• Directions: Repeat exactly, and only, the lines below starting at the line that contains "Module MockUSDCFaucetState." and ending at the line that contains "(** Only the", inclusive of both.

• Supplied entries:
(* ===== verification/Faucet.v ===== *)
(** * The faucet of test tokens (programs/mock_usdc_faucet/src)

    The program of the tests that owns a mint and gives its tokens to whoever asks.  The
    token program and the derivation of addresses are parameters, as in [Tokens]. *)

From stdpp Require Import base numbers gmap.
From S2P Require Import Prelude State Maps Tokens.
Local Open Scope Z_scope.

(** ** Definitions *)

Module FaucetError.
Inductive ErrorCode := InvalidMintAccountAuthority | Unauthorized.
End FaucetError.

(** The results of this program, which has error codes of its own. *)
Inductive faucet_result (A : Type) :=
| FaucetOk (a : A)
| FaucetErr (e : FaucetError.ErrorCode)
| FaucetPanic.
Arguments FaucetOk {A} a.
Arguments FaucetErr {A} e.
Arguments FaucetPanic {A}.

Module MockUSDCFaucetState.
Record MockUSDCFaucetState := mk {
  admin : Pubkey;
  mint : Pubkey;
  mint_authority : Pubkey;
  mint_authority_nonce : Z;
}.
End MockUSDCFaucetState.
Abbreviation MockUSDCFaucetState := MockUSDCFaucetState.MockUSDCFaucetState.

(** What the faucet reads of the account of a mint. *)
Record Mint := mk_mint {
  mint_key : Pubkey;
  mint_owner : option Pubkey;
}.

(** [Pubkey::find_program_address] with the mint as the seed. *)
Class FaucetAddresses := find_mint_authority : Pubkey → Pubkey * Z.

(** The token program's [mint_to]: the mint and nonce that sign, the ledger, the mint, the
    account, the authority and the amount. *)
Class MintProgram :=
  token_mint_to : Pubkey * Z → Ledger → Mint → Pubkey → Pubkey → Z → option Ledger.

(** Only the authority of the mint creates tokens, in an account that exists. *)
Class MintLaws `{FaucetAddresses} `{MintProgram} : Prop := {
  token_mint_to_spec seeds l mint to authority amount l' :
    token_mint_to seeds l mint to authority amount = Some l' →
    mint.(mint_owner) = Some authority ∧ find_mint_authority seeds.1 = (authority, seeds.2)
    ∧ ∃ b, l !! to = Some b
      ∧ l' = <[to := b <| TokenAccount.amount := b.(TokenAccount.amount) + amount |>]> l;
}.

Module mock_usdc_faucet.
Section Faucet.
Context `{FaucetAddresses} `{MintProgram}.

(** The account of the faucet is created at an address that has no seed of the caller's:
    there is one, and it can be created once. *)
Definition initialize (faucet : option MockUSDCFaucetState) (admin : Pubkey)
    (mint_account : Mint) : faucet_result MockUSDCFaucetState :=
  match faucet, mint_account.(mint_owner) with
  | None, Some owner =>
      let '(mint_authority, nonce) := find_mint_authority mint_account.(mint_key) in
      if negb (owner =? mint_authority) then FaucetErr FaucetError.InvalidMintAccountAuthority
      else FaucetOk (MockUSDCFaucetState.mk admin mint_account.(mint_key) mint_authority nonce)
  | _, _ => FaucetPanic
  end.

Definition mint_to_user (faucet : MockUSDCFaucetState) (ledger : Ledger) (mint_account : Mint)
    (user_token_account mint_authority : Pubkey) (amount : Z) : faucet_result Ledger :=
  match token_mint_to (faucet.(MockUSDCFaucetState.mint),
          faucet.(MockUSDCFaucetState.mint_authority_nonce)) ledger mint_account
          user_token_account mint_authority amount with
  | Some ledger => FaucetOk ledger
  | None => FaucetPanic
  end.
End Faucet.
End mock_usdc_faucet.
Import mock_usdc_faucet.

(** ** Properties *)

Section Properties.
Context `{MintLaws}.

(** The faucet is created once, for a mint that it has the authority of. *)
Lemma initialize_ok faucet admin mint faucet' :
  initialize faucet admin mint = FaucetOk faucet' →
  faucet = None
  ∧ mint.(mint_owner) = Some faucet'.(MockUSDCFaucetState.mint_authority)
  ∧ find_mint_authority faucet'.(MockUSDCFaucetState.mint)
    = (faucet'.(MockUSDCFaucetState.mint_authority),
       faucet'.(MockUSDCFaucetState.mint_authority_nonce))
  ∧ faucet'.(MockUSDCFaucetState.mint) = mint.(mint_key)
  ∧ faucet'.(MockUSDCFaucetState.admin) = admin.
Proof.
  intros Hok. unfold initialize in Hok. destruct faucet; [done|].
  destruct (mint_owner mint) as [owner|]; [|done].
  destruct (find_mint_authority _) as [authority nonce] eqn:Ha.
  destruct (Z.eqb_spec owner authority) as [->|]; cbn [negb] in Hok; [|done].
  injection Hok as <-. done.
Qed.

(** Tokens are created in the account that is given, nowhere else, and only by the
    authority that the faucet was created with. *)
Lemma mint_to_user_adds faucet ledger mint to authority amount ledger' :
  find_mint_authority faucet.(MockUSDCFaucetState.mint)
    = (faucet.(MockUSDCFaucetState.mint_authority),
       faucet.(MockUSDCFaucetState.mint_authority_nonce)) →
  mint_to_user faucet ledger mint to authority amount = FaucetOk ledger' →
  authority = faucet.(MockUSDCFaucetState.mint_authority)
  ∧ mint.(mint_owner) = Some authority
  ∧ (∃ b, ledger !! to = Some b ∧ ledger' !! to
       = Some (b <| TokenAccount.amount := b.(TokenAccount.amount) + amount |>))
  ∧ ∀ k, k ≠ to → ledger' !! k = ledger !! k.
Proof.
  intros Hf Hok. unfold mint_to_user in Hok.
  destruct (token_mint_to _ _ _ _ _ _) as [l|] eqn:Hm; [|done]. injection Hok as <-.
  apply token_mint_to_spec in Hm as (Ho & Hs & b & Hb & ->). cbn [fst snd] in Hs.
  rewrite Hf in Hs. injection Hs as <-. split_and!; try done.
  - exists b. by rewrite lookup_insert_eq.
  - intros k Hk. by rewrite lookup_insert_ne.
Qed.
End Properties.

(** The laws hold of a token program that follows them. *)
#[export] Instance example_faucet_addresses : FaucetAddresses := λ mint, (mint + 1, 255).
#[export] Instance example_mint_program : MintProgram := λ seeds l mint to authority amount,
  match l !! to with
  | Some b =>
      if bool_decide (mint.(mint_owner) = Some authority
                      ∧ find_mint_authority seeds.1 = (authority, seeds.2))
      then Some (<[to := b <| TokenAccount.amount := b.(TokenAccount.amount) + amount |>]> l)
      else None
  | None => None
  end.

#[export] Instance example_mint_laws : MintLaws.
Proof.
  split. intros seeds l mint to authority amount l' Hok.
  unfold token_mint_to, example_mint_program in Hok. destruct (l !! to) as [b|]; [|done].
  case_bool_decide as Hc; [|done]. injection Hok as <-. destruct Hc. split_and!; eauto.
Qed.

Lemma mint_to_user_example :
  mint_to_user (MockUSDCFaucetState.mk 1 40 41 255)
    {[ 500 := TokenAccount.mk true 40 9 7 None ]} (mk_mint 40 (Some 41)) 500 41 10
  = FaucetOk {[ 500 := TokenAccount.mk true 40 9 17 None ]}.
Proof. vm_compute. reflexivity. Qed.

• Answer:
Module MockUSDCFaucetState.
Record MockUSDCFaucetState := mk {
  admin : Pubkey;
  mint : Pubkey;
  mint_authority : Pubkey;
  mint_authority_nonce : Z;
}.
End MockUSDCFaucetState.
Abbreviation MockUSDCFaucetState := MockUSDCFaucetState.MockUSDCFaucetState.

(** What the faucet reads of the account of a mint. *)
Record Mint := mk_mint {
  mint_key : Pubkey;
  mint_owner : option Pubkey;
}.

(** [Pubkey::find_program_address] with the mint as the seed. *)
Class FaucetAddresses := find_mint_authority : Pubkey → Pubkey * Z.

(** The token program's [mint_to]: the mint and nonce that sign, the ledger, the mint, the
    account, the authority and the amount. *)
Class MintProgram :=
  token_mint_to : Pubkey * Z → Ledger → Mint → Pubkey → Pubkey → Z → option Ledger.

(** Only the authority of the mint creates tokens, in an account that exists. *)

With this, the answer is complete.